Building Computer Use Agents
Effective Evaluations and an Optimized Agentic Harness
Blog Authors:
John DeMartino - Google Cloud Consulting AI Incubation Engineer
Chris Schmidt - Google Cloud Consulting AI Incubation Lead
There is a distinct “aha” moment when you first watch Gemini’s computer use tool successfully navigate a complex user interface. Seeing a model visually parse a screen, reason about its goal, and autonomously execute mouse clicks and keystrokes feels like a massive leap forward.
But as any developer knows, building a compelling prototype is only the first step. To move from a dazzling demo to a production-ready system capable of handling high volumes of tasks reliably, we have to be thoughtful about how we build and evaluate these systems.
Computer use agents offer incredible benefits over traditional Robotic Process Automation (RPA). Instead of relying on brittle, hard-coded DOM selectors that break whenever a button changes color or a layout shifts, models like Gemini 3 Flash with built-in computer use tools adapt dynamically to visual cues. They operate on the fundamental “Observe, Think, Act” loop by taking a screenshot, reasoning about the next step, and executing an action.
However, to successfully scale these agents on Google Cloud, developers must cross what we call the “evaluation chasm” by implementing a robust evaluation strategy. Doing so builds trust in the agent’s reliability and unlocks the ability to aggressively optimize the agentic harness for better accuracy, lower costs, and reduced task execution time.
Let’s explore how to cross the evaluation chasm and build a high-performance harness.
Evaluating Computer Use Agents
The evaluation chasm represents the formidable gap between a successful early prototype and a production-ready enterprise deployment. This challenge is fundamentally different from traditional software QA testing. In traditional QA, tests rely on deterministic inputs, static assertions, and highly predictable state changes.
In contrast, evaluating computer use agents forces developers to grapple with the non-deterministic nature of AI models. You aren’t just checking a boolean output; you are dealing with multi-turn complexity and assessing subjective reasoning paths to determine if the model made the best choice, not just a valid one. Furthermore, you are testing in dynamic, user interface environments where visual contexts, pop-ups, and layouts constantly shift. Without a reliable way to scale evaluations, it becomes difficult to confidently improve the agent’s performance and build trust for enterprise applications.
Measurement is the absolute foundation of trust. You cannot confidently deploy what you cannot reliably measure, and stakeholders need verifiable data to buy into task automation.

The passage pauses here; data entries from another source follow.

(** * labwatch: the aggregation-and-fanout engine of [labwatch.go]

    A shallow embedding of the package-level state of [labwatch.go]
    ([currentStatus], [statusClients], [eventClients], [lock]), of the
    four registry functions, of the merge loop started by [startWatchers]
    and of the two websocket handlers installed by [main].

    Every function is a computation in a small state-and-trace monad: it
    transforms the program state and emits the externally visible actions
    it performs, in program order (mutex operations, accesses to the two
    registry maps, log records, channel sends, connection writes, sleeps). *)

From stdpp Require Import gmap strings list fin_maps.
From Stdlib Require Import ZArith Lia.

(** A channel value ([make(chan T)]) is modelled by its identity. *)
Definition Chan := nat.

(** Serialized payloads ([[]byte] produced by [json.Marshal]). *)
Definition Bytes := string.

(** The two package-level registries. *)
Inductive Registry := StatusClients | EventClients.

#[export] Instance Registry_eq_dec : EqDecision Registry.
Proof. solve_decision. Defined.

(** Result of a two-valued receive [v, ok := <-ch]: [Some v] when a value
    was received ([ok = true]), [None] when the channel is closed. *)
Definition Recv (A : Type) := option A.

Section Labwatch.

(** Types declared in the watcher packages ([talos.NodeStatus],
    [loki.LogStats], [loki.LogEvent]) are parameters, together with the
    zero value of [loki.LogStats]. *)
Context {NodeStatus LogStats LogEvent : Type}.
Context (zeroLogStats : LogStats).
(** * sqlitepp: the Statement / ResultSet protocol over the SQLite3 C API

    A shallow embedding of the two variants of the wrapper that the
    repository holds:

    - [sqlitepp]: src/sqlitepp/sqlitepp.cc with include/sqlitepp/sqlitepp.h
      (Statement created by Database::prepare, rows read through ResultSet);
    - [legacy]: src/sqlitepp.cpp with include/sqlitepp.h
      (Statement compiled by its own constructor, rows read on the
      Statement itself).

    The SQLite3 engine is external: it is a parameter of the development
    (record [Engine]), and every call the wrapper makes to it is logged in
    the [calls] of the [World], so that "without calling the engine" and
    "exactly one step" are statements about that log.

    Scope.  C++ exceptions are modelled by their class; a [DatabaseError]
    keeps its code and its what() text.  The what() texts of the standard
    exception classes are not kept, but building them is part of the
    model where it can go wrong: Openable::requireOpen reads [m_name], a
    reference that dangles, and Statement::handleBindResult offsets a
    string literal by the bind index; both end in [Undefined] where C++
    gives them no meaning.  Memory is modelled as far as the shared
    ownership of Statements needs it: a free store of reference-counted
    objects. *)

From stdpp Require Import base gmap strings list pretty.
From Stdlib Require Import ZArith.
From Stdlib Require Import Floats.PrimFloat.

Local Open Scope Z_scope.

(** ** C++ control flow: exceptions, abort, undefined behaviour *)

(** sqlitepp::DatabaseError (derived from std::runtime_error): the engine's
    result code, and the what() text made by getErrorMessage. *)
Record DatabaseError : Type := mkDatabaseError {
  m_errorCode : Z;
  what : string
}.

(** The exception classes the wrapper throws.  [logic_error] is the
    invalid-state error, [runtime_error] (thrown as such) the allocation
    error. *)
Inductive exception : Type :=
| logic_error
| invalid_argument
| out_of_range
| runtime_error
| database_error (e : DatabaseError).

(** How a call ends: it returns, it throws, the process is aborted
    (std::abort), or the language gives the call no meaning. *)
Inductive outcome (A : Type) : Type :=
| Return (a : A)
| Throw (e : exception)
| Abort
| Undefined.
Arguments Return {A} a.
Arguments Throw {A} e.
Arguments Abort {A}.
Arguments Undefined {A}.

(** A computation over a mutable state [S]: what a thrown exception leaves
    behind is the state at the throw. *)
Definition M (S A : Type) : Type := S -> outcome A * S.

#[global] Instance M_ret {S} : MRet (M S) := fun A a s => (Return a, s).
(** [l[i] = x] for an index inside the array. *)
Fixpoint setNth (n : nat) (x : A) (l : list A) : list A :=
  match l, n with
  | [], _ => []
  | _ :: r, O => x :: r
  | y :: r, S m => y :: setNth m x r
  end.

Definition set_at (l : list A) (i : Z) (x : A) : list A :=
  if i <? 0 then l else setNth (Z.to_nat i) x l.
End Arrays.

(** [Math.pow] at an integer exponent, in exact arithmetic. *)
Definition pow (b : Q) (e : Z) : Q := Qpower b e.

(** [x < y] on numbers. *)
Definition ltb (x y : Q) : bool := negb (Qle_bool y x).

(** [ToIntegerOrInfinity]: truncation toward zero, as [Date] applies it. *)
Definition trunc (x : Q) : Z := Z.quot (Qnum x) (Zpos (Qden x)).

End JS.

(** ** Binary64 arithmetic

    A [number] is a [spec_float] of the binary64 format: 53 bits of
    precision, infinities at exponent 1024.  [SFmul] and [SFdiv] round to
    nearest, ties to even, as [*] and [/] do. *)

Module Double.

Definition prec : Z := 53.
Definition emax : Z := 1024.
Definition number := spec_float.

(** The double nearest to an integer: the value of an integer variable. *)
Definition ofZ (z : Z) : number := binary_normalize prec emax z 0 false.

(** The double nearest to a rational: the value of a numeric literal of
    the source or of a number of the catalog. *)
Definition ofQ (q : Q) : number :=
  match Qnum q with
  | Z0 => S754_zero false
  | n =>
      let '(mz, ez, lz) :=
        SFdiv_core_binary prec emax (Z.abs n) 0 (Zpos (Qden q)) 0 in
      binary_round_aux prec emax (n <? 0) mz ez lz
  end.

(** The rational a finite double stands for.  Infinities and NaN stand
    for no rational; they are read as 0: the embedding follows the code as
    long as the products it computes are finite. *)
Definition toQ (x : number) : Q :=
  match x with
  | S754_finite s m e =>
      let v := match e with
               | Zneg p => Zpos m # Pos.pow 2 p
               | _ => inject_Z (Zpos m * 2 ^ e)
               end in
      if s then Qopp v else v
  | _ => 0%Q
  end.

Definition mul : number -> number -> number := SFmul prec emax.
Definition div : number -> number -> number := SFdiv prec emax.

(** [x === 0]. *)
Definition isZero (x : number) : bool :=
  match x with S754_zero _ => true | _ => false end.

Definition finite (x : number) : bool :=
  match x with S754_zero _ | S754_finite _ _ _ => true | _ => false end.

(** Neither a negative number nor minus infinity. *)
Definition nonnegative (x : number) : bool :=
  match x with S754_finite true _ _ | S754_infinity true => false | _ => true end.

(** The leading bit of [x] is at position [k] or above: [x] is an
    infinity, or a finite number with [2 ^ (k - 1) <= |x|]. *)
Definition atLeast (k : Z) (x : number) : Prop :=
  match x with
  | S754_finite _ m e => k <= Zpos (digits2_pos m) + e
  | S754_infinity _ => True
  | _ => False
  end.

(** [Math.floor] and [Math.round] (half up) of a finite double. *)
Definition floor (x : number) : Z := Qfloor (toQ x).
Definition round (x : number) : Z := Qfloor (toQ x + (1 # 2)).

(** [Math.pow(b, e)] at a literal base and an integer exponent.  The
    language leaves the accuracy of [Math.pow] to the implementation; it
    is taken correctly rounded: the double nearest to the power of the
    double [b]. *)
Definition pow (b : Q) (e : Z) : number := ofQ (Qpower (toQ (ofQ b)) e).

End Double.

(** ** Data model (garrison.types, building.types, unit.types) *)

Definition ObjectId := Z.
Definition Date := Z.

Inductive IBuildingImprovementType := upgrade | extension.

Record Improvement := mkImprovement {
  i_type : IBuildingImprovementType;
  i_level : Z
}.

Record IOperatedConstruction := mkConstruction {
  c_id : ObjectId;
  c_beginDate : Date;
  c_endDate : Date;
  c_workforce : Z;
  c_improvement : option Improvement
}.

Record IGarrisonBuilding := mkBuilding {
  b_id : option ObjectId;
  b_code : string;
  b_constructions : list IOperatedConstruction
}.

Inductive AssignmentType := instantiation | construction | harvest.

Record IUnitAssignment := mkAssignment {
  a_id : option ObjectId;
  a_buildingId : option ObjectId;
  a_quantity : Z;
  a_type : AssignmentType;
  a_endDate : Date
}.

Record IGarrisonUnit := mkUnit {
  u_code : string;
  u_quantity : Z;
  u_assignments : list IUnitAssignment
}.

Record IGarrisonResources := mkResources {
  gold : Q;
  wood : Q;
  food : Q;
  plot : Q;
  goldLastUpdate : option Date;
  woodLastUpdate : option Date
}.

(** The document: identity, name and zone never change after [create] and
    play no part in the methods below, so only the mutable part is kept. *)
Record IGarrison := mkGarrison {
  resources : IGarrisonResources;
  buildings : list IGarrisonBuilding;
  units : list IGarrisonUnit
}.

(** Static catalog entries. *)
Inductive ResourceKind := Gold | Wood | Plot | Food.

Record IHarvest := mkHarvest {
  h_resource : ResourceKind;
  h_amount : Q;
  h_maxWorkforce : option Z
}.

Record IBuildingCost := mkBuildingCost {
  bc_gold : Q;
  bc_wood : Q;
  bc_plot : Q
}.

Record IRequiredBuilding := mkRequired {
  rb_code : string;
  rb_upgradeLevel : option Z;
  rb_level : option Z
}.

Record IExtension := mkExtension {
  ext_requiredEntities : option (list IRequiredBuilding);
  ext_maxLevel : option Z
}.

Record IBuilding := mkStaticBuilding {
  sb_code : string;
  sb_cost : IBuildingCost;
  sb_minWorkforce : Z;
  sb_duration : Q;
  sb_requiredEntities : option (list IRequiredBuilding);
  sb_extension : option IExtension;
  sb_harvest : option IHarvest
}.

Record IUnitCost := mkUnitCost {
  uc_gold : Q;
  uc_wood : Q;
  uc_food : Q
}.

Record IUnit := mkStaticUnit {
  su_code : string;
  su_cost : IUnitCost;
  su_duration : Q;
  su_requiredEntities : option (list IRequiredBuilding)
}.

(** ** Outcome of a repository method *)

Inductive Outcome :=
| Threw (status : Z) (mem : IGarrison)
| Done (g : IGarrison).

(** Reading a property of [null] throws a [TypeError], which is no
    [ErrorHandler] and carries no status.  It is written as a throw of
    status 500, a status no [ErrorHandler] of the repository carries. *)
Definition typeError : Z := 500.

Definition andThen (o : Outcome) (k : IGarrison -> Outcome) : Outcome :=
  match o with
  | Threw s m => Threw s m
  | Done g => k g
  end.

The Necessity of Repeated Runs and Grading the Path
A single successful run is insufficient. Because modern AI models are probabilistic, you must run repeated evaluations of the same computer use task to confirm consistency and ensure the agent isn’t just getting lucky.
Crucially, you must evaluate how the agent completed the task, not just if the goal was accomplished successfully. Computer use agents follow multiple turns or iterations of “Observe, Think, Act” loops to complete their goal. Evaluating the path taken by an agent provides the insights necessary to “hill climb”. An agent might eventually reach the correct goal, but if it took unnecessary or inefficient steps along the way, a naive binary pass/fail evaluation would completely overlook the inefficiency.
When establishing your baseline, two core quantitative metrics are paramount: task accuracy (did it achieve the exact goal?) and the total number of steps taken. You will also want to compare the qualitative summary of the agent’s path against the desired or most efficient path.
The Three-Judge Evaluation System
We have developed and open-sourced an evaluation tool for computer use agents to help developers more easily assess their agents for production-grade enterprise readiness. Our tool provides a consistent virtual environment for testing and automatically summarizes evaluation results using a variety of data sources.
[image]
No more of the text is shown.